Lupa Mempersiapkan Diri

Kita sering mendengar orang berkata dan kita juga mungkin yang berkata dan merasakan bahwa waktu begitu cepat berlalu. Rasanya baru kemarin hari Minggu, sekarang sudah Minggu lagi. Rasanya baru kemarin bulan baru, sekarang sudah menginjak bulan baru lagi, dan seterusnya. Sejatinya, perjalanan waktu itu konstan, artinya waktu tidak berjalan lebih cepat atau lebih lambat. Waktu berjalan seperti tahun-tahun sebelumnya, seperti abad-abad sebelumnya. Satu menit masih 60 detik, satu jam masih 60 menit, satu hari masih 24 jam. Jadi, yang membuat kita merasa seakan-akan waktu ini cepat berlalu, karena kesibukan manusia yang bertambah banyak, tugas-tugas yang bertambah padat, dan orang di sekitar kita terus gopoh-gopoh dalam segala kegiatan hidup, sehingga kita sendiri ikut terbawa; ikut tergopoh-gopoh. Bagi kita yang sudah usia di atas 60 tahun, ketika mulai melihat cucu, rasanya, baru kemarin anak-anak masih sekolah, kita hantar sekolah. Sekarang mereka sudah dewasa, sudah punya pasangan hidup, dan sudah memiliki keturunan. Kita hanyut dalam perjalanan waktu.

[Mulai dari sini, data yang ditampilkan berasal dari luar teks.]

Lemma reclaim_mint_scope_ok {lost} s protected : store_ok lost s ->
  store_ok lost (reclaim_mint_scope s protected).1 /\ cascaded s (reclaim_mint_scope s protected).1.
Proof.
  intros Hok. unfold reclaim_mint_scope. destruct (mint_log s) as [log|]; [|split; [done|apply cascaded_refl]].
  assert (cascaded s (with_mint_log s None)) as Hc0 by (by apply ledgers_cascaded).
  pose proof (mint_log_ok s None Hok) as Hok0.
  destruct (scope_survivors _ protected log) as [surv survivors].
  set (l := (fun m => (m, _)) <$> survivors). clearbody l.
  assert (forall st, store_ok lost st.1 ->
    store_ok lost (foldl (fun st em => balance em.2 st em.1) st l).1 /\
    cascaded st.1 (foldl (fun st em => balance em.2 st em.1) st l).1) as Hl.
  { induction l as [|[m n] l IH]; intros st Hst; cbn [foldl]; [split; [done|apply cascaded_refl]|].
    destruct (balance_ok n st m _ Hst eq_refl) as [H1 H2]. destruct (IH _ H1) as [? ?].
    split; [done|by eapply cascaded_trans]. }
  destruct (Hl (with_mint_log s None, 0%N) Hok0) as [? ?]. split; [done|by eapply cascaded_trans].
Qed.

Lemma store_step_ok {lost} ev s s' : store_step ev s s' -> store_ok lost s -> store_ok lost s'.
Proof.
  intros Hs Hok. destruct Hs as [s r s' Hm|s m s' Hm|s m|s id o cl p s' H2 Hfit Ha|s id cl s' H2 Ha|s np objs id s' Hi
    |s id s' H2 Hi|s id|s id|s src dst Hlt|s src dst|s p c s' Hp Hc Hno Ha|s c|s f t s' H2 Hr|s ms Hms|s|s pr].
  - eapply same_ledgers_ok; [by eapply new_runtime_region_ledgers|done].
  - unfold new_runtime_region_tracked in Hm. destruct (new_runtime_region s) as [[r s1]|] eqn:E; [|done].
    simpl in Hm. simplify_eq. eapply same_ledgers_ok; [by eapply new_runtime_region_ledgers|done].
  - eapply same_ledgers_ok; [apply recycle_ledgers|done].
  - exact (alloc_obj_ok _ _ _ _ _ _ H2 Hfit Ha Hok).
  - exact (alloc_data_ok _ _ _ _ H2 Ha Hok).
  - by eapply install_hydrated_region_ok.
  - exact (incref_ok _ _ _ H2 Hi Hok).
  - destruct (decref s id) eqn:E. by eapply decref_with_cascade_spec.
  - unfold decref_if_present. destruct (live s id); [|done]. destruct (decref s id) eqn:E. by eapply decref_with_cascade_spec.
  - by apply record_outgoing_ok.
  - by apply unrecord_outgoing_ok.
  - exact (adopt_region_ok _ _ _ _ Hp Hc Hno Ha Hok).
  - by apply extract_owned_region_ok.
  - exact (reparent_owned_children_ok _ _ _ _ H2 Hr Hok).
  - by apply free_region_set_spec.
  - by apply mint_log_ok.
  - by apply reclaim_mint_scope_ok.
Qed.

Lemma reachable_ok lost s : reachable_store lost s -> store_ok lost s.
Proof. induction 1; [apply store_ok_new|by eapply store_step_ok|by apply teardown_all_spec]. Qed.

(** ** The id lifecycle *)

(** [reserved] holds the ids a mint handed out that nothing has touched yet.
    Live, reserved and free ids are pairwise disjoint, all below the counter,
    and no id is listed free twice. *)
Record lifecycle (s : RegionStore) (reserved : gset N) : Prop := {
  lc_nodup : NoDup (free_physical s);
  lc_free k : k ∈ free_physical s -> (2 <= k < next_physical s)%N /\ regions s !! k = None /\ k ∉ reserved;
  lc_live k : is_Some (regions s !! k) -> (2 <= k < next_physical s)%N /\ k ∉ reserved;
  lc_reserved k : k ∈ reserved -> (2 <= k < next_physical s)%N;
  lc_next : (2 <= next_physical s)%N }.

Lemma pop_free_head s free : (forall k, k ∈ free -> regions s !! k = None) ->
  pop_free s free = match free with [] => None | id :: rest => Some (id, rest) end.
Proof.
  intros Hf. destruct free as [|id rest]; [done|]. simpl.
  unfold live. by rewrite (Hf id), bool_decide_eq_false_2 by set_solver.
Qed.

Lemma not_live_above s res k : lifecycle s res -> (next_physical s <= k)%N -> regions s !! k = None.
Proof.
  intros Hl Hk. destruct (dead_or_live s k) as [Hx|]; [|done]. apply (lc_live _ _ Hl) in Hx. lia.
Qed.

Lemma log_mint_frame s id :
  regions (log_mint s id) = regions s /\ free_physical (log_mint s id) = free_physical s /\
  next_physical (log_mint s id) = next_physical s.
Proof. unfold log_mint. by destruct (mint_log s). Qed.

Lemma mint_lifecycle s res :
  lifecycle s res -> (next_physical s + 1 < 2 ^ 32)%N ->
  exists r s', new_runtime_region s = Some (r, s') /\ regions s' = regions s /\
    regions s !! r = None /\ r ∉ res /\ lifecycle s' ({[r]} ∪ res).
Proof.
  intros Hl Hn. pose proof Hl as [L1 L2 L3 L4 L5]. unfold new_runtime_region.
  rewrite pop_free_head by (intros k Hk; by apply L2).
  destruct (free_physical s) as [|id rest] eqn:Ef.
  - simpl. unfold live. rewrite (not_live_above s res) by (done || lia).
    rewrite bool_decide_eq_false_2 by (by intros []). simpl.
    rewrite (RuntimeRegion_new_Some _ L5). simpl. unfold wrapping_add. rewrite N.mod_small by done.
    do 2 eexists. split; [done|]. destruct (log_mint_frame (with_ids s (next_physical s + 1) []) (next_physical s)) as (F1 & F2 & F3).
    split_and!; [done|by eapply not_live_above|intros Hr; apply L4 in Hr; lia|].
    split; rewrite ?F1, ?F2, ?F3; simpl.
    + apply NoDup_nil_2.
    + set_solver.
    + intros k Hk. apply L3 in Hk as [? ?]. split; [lia|]. set_solver by lia.
    + intros k [->%elem_of_singleton|Hk]%elem_of_union; [lia|]. apply L4 in Hk. lia.
    + lia.
  - simpl. destruct (L2 id) as (Hid & Hdead & Hres); [set_solver|].
    rewrite (RuntimeRegion_new_Some id) by lia. simpl.
    do 2 eexists. split; [done|]. destruct (log_mint_frame (with_ids s (next_physical s) rest) id) as (F1 & F2 & F3).
    apply NoDup_cons in L1 as [Hnin Hnd].
    split_and!; try done. split; rewrite ?F1, ?F2, ?F3; simpl; try done.
    + intros k Hk. destruct (L2 k) as (? & ? & ?); [set_solver|]. split; [done|]. split; [done|set_solver].
    + intros k Hk. destruct (L3 k Hk) as [? ?]. split; [done|]. destruct Hk. set_solver by congruence.
    + intros k [->%elem_of_singleton|Hk]%elem_of_union; [done|]. by apply L4.
Qed.

(** [s'] is [s] with at most the ids of [T] materialized: no id is handed out
    or recycled, and nothing is freed. *)
Record materialized (T : gset N) (s s' : RegionStore) : Prop := {
  ma_free : free_physical s' = free_physical s;
  ma_next : next_physical s' = next_physical s;
  ma_live k : is_Some (regions s' !! k) -> is_Some (regions s !! k) \/ k ∈ T;
  ma_grows k : is_Some (regions s !! k) -> is_Some (regions s' !! k) }.

Lemma materialized_trans T s1 s2 s3 : materialized T s1 s2 -> materialized T s2 s3 -> materialized T s1 s3.
Proof.
  intros [A1 A2 A3 A4] [B1 B2 B3 B4]. split; [congruence|congruence| |by auto].
  intros k [Hk|Hk]%B3; [by apply A3|by right].
Qed.

Lemma materialized_mono T T' s s' : T ⊆ T' -> materialized T s s' -> materialized T' s s'.
Proof. intros HT [A1 A2 A3 A4]. split; try done. intros k [?|?]%A3; [by left|right; set_solver]. Qed.

(** An update that keeps every entry in its slot. *)
Lemma materialized_same T s s' :
  free_physical s' = free_physical s -> next_physical s' = next_physical s ->
  (forall k, is_Some (regions s' !! k) <-> is_Some (regions s !! k)) -> materialized T s s'.
Proof. intros H1 H2 H3. split; try done; intros k Hk; [left|]; by apply H3. Qed.

Lemma materialized_refl T s : materialized T s s.
Proof. by apply materialized_same. Qed.

Lemma materialized_upd T s k f : materialized T s (upd s k f).
Proof. apply materialized_same; [done|done|]. intros i. simpl. apply is_Some_alter. Qed.

Lemma materialized_ensure s id s' : ensure_raw s id = Some s' -> materialized {[id]} s s'.
Proof.
  intros He. destruct (ensure_raw_lookup _ _ _ He) as (Hr & _).
  assert (free_physical s' = free_physical s /\ next_physical s' = next_physical s) as [F1 F2]
    by (unfold ensure_raw in He; repeat case_match; naive_solver).
  split; [done|done|..]; intros k; rewrite Hr; (destruct (regions s !! id) as [e|] eqn:E; [by auto|]).
  - intros [->|[_ ?]]%lookup_insert_is_Some; [right; set_solver|by left].
  - intros Hk. apply lookup_insert_is_Some'. by right.
Qed.

Lemma materialized_live T s s' id :
  is_Some (regions s !! id) -> materialized ({[id]} ∪ T) s s' -> materialized T s s'.
Proof.
  intros Hid [A1 A2 A3 A4]. split; try done. intros k [|[->%elem_of_singleton|]%elem_of_union]%A3; auto.
Qed.

Lemma materialized_incref s id s' : incref s id = Some s' -> materialized {[id]} s s'.
Proof.
  unfold incref. destruct (ensure_raw s id) as [s1|] eqn:E; [|done]. intros [= <-].
  eapply materialized_trans; [by apply materialized_ensure|apply materialized_upd].
Qed.

Lemma materialized_record T s src dst : materialized T s (record_outgoing s src dst).
Proof.
  unfold record_outgoing. repeat case_match; try apply materialized_refl.
  eapply materialized_trans; apply materialized_upd.
Qed.

Lemma materialized_unrecord T s src dst : materialized T s (unrecord_outgoing s src dst).
Proof.
  unfold unrecord_outgoing. repeat case_match; try apply materialized_refl;
    (eapply materialized_trans; apply materialized_upd).
Qed.

(** A resolved reference is 0 or names a live region. *)
Lemma owning_region_live s ptr : owning_region s ptr = 0%N \/ is_Some (regions s !! owning_region s ptr).
Proof.
  unfold owning_region, image_region_of. destruct (List.find _ (images s)) as [rid|] eqn:E.
  - apply List.find_some in E as [_ E]. destruct (regions s !! rid) eqn:Er; [|done]. right. eauto.
  - unfold region_owns. destruct (2 <=? ptr_region ptr)%N; [|by left].
    destruct (regions s !! ptr_region ptr) as [e|] eqn:Er; simpl; [|by left].
    destruct (pool_owns (pool e) ptr); [|by left]. right. rewrite ?Er. eauto.
Qed.

Lemma cross_refs_live s own o rid :
  rid ∈ find_object_cross_refs own (owning_region s) o -> is_Some (regions s !! rid).
Proof.
  unfold find_object_cross_refs. rewrite list_elem_of_In, List.filter_In, <- list_elem_of_In, list_elem_of_fmap.
  intros [(ptr & -> & _) Hb]. destruct (owning_region_live s ptr) as [E|]; [|done]. by rewrite E in Hb.
Qed.

Lemma materialized_refs refs s own s' :
  (forall rid, rid ∈ refs -> is_Some (regions s !! rid)) -> incref_refs s own refs = Some s' ->
  materialized ∅ s s'.
Proof.
  revert s. induction refs as [|rid refs IH]; intros s Hl Hr; simpl in Hr; [simplify_eq; apply materialized_refl|].
  assert (exists s1, materialized ∅ s s1 /\ incref_refs (record_outgoing s1 own rid) own refs = Some s')
    as (s1 & Hm & Hr1).
  { destruct (RuntimeRegion_new rid) as [r|] eqn:E; [|by exists s; split; [apply materialized_refl|]].
    apply RuntimeRegion_new_inv in E as [-> _]. destruct (incref s rid) as [s1|] eqn:Ei; [|done].
    exists s1. split; [|done]. apply (materialized_live ∅ s s1 rid); [apply Hl; set_solver|].
    eapply materialized_mono; [|by apply materialized_incref]. set_solver. }
  pose proof (materialized_trans _ _ _ _ Hm (materialized_record ∅ s1 own rid)) as Hm1.
  eapply materialized_trans; [exact Hm1|]. apply IH; [|done].
  intros x Hx. apply (ma_grows _ _ _ Hm1), Hl. set_solver.
Qed.

Lemma materialized_alloc_obj s id o claims p s' :
  alloc_obj s id o claims = Some (p, s') -> materialized {[id]} s s'.
Proof.
  unfold alloc_obj, incref_cross_region_refs. intros Ha.
  destruct (ensure_raw s id) as [s1|] eqn:E1; [|done]. simpl in Ha.
  destruct (incref_refs s1 id _) as [s2|] eqn:E2; [|done]. simpl in Ha.
  destruct (regions s2 !! id) as [e|]; [|done]. simpl in Ha. simplify_eq.
  eapply materialized_trans; [by apply materialized_ensure|].
  eapply materialized_trans; [|apply materialized_upd].
  eapply (materialized_mono ∅); [set_solver|]. eapply materialized_refs; [|exact E2].
  intros rid. apply cross_refs_live.
Qed.

Lemma materialized_alloc_data s id claims s' : alloc_data s id claims = Some s' -> materialized {[id]} s s'.
Proof.
  unfold alloc_data. destruct (ensure_raw s id) as [s1|] eqn:E; [|done]. intros [= <-].
  eapply materialized_trans; [by apply materialized_ensure|apply materialized_upd].
Qed.

Lemma materialized_adopt s parent child s' :
  adopt_region s parent child = Some s' -> materialized {[parent; child]} s s'.
Proof.
  unfold adopt_region. intros Ha. destruct (ensure_raw s parent) as [s1|] eqn:E1; [|done]. simpl in Ha.
  destruct (ensure_raw s1 child) as [s2|] eqn:E2; [|done]. simpl in Ha.
  destruct (alter _ child (regions s2) !! parent); [|done]. simpl in Ha. injection Ha as <-.
  apply (materialized_trans _ _ s1).
  { eapply materialized_mono; [|by apply materialized_ensure]. set_solver. }
  apply (materialized_trans _ _ s2).
  { eapply materialized_mono; [|by apply materialized_ensure]. set_solver. }
  apply materialized_same; [done|done|]. intros k. simpl. by rewrite !is_Some_alter.
Qed.

Lemma materialized_extract T s child : materialized T s (extract_owned_region s child).
Proof.
  unfold extract_owned_region. repeat case_match; try apply materialized_refl.
  apply materialized_same; [done|done|]. intros k. simpl. by rewrite !is_Some_alter.
Qed.

Lemma materialized_reparent s from to s' :
  reparent_owned_children s from to = Some s' -> materialized {[to]} s s'.
Proof.
  unfold reparent_owned_children. intros Hr. destruct (from =? to)%N; [simplify_eq; apply materialized_refl|].
  destruct (regions s !! from) as [e|]; [|simplify_eq; apply materialized_refl].
  destruct (owned_children e) as [|c cs]; [simplify_eq; apply materialized_upd|].
  destruct (ensure_raw _ to) as [s3|] eqn:E3; [|done]. cbn [mbind option_bind] in Hr.
  destruct (restamp (regions s3) (c :: cs) to) as [m|] eqn:Em; [|done]. cbn [mbind option_bind] in Hr. injection Hr as <-.
  destruct (restamp_spec _ _ _ _ Em) as [Hm _].
  eapply materialized_trans; [apply (materialized_upd _ s from (fun e => set_children e []))|].
  eapply materialized_trans; [eapply materialized_trans; [|apply (materialized_ensure _ _ _ E3)]|].
  { by apply materialized_same. }
  apply materialized_same; [done|done|]. intros k. simpl. rewrite is_Some_alter, Hm. apply fmap_is_Some.
Qed.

Ada bahaya yang tidak kita sadari. Di derap perjalanan waktu ini, kita tidak mempersiapkan diri menyongsong kehidupan kekal; kehidupan di balik kematian. Ini bukan hanya untuk mereka yang usia lanjut, tetapi juga untuk semua orang. Yang pasti, suatu hari nanti jantung kita akan berhenti berdetak dan nadi kita akan berhenti berdenyut. Masalahnya adalah dengan padatnya tugas, banyaknya kesibukan, orang bisa lupa mempersiapkan diri menghadapi kematiannya. Kita yang tidak memiliki tugas, ikut terbawa oleh suasana seperti itu. Padahal, kita tidak tahu saat akhir kehidupan kita. Firman Tuhan dalam 1 Petrus 1:3 mengatakan, “Terpujilah Allah dan Bapa Tuhan kita, Yesus Kristus, yang karena rahmat-Nya yang besar telah melahirkan kita kembali oleh kebangkitan Yesus Kristus dari antara orang mati kepada suatu hidup yang penuh pengharapan.” Kita bersyukur karena kita adalah anak-anak Allah yang boleh memiliki hidup yang penuh pengharapan. Tetapi pengharapan yang dimaksud di sini bukanlah pengharapan sebelum kuburan, tetapi setelah kubur. Setelah jantung kita berhenti berdetak, setelah nadi kita berhenti berdenyut, di sanalah pengharapan itu menantikan kita, dan kita menantikan memperoleh apa yang kita harapkan. “Untuk menerima suatu bagian yang tidak dapat binasa, yang tidak dapat cemar, dan tidak dapat layu, yang tersimpan di surga bagi kamu.” Ayat seperti ini bukanlah ayat yang asing kita dengar. Tetapi tidak pernah dipersoalkan, siapa yang berhak memiliki pengharapan itu. Ibarat seorang siswa atau mahasiswa yang tidak sungguh-sungguh belajar, dia tidak layak memiliki pengharapan untuk diwisuda. Beda dengan mahasiswa yang memenuhi tugas belajarnya dengan baik, ia berhak memiliki pengharapan lulus dan diwisuda. Kita tidak akan pernah berhak memiliki rumah tangga yang bahagia kalau kita tidak menjaga mulut, tidak sabar terhadap pasangan hidup, apalagi tidak setia.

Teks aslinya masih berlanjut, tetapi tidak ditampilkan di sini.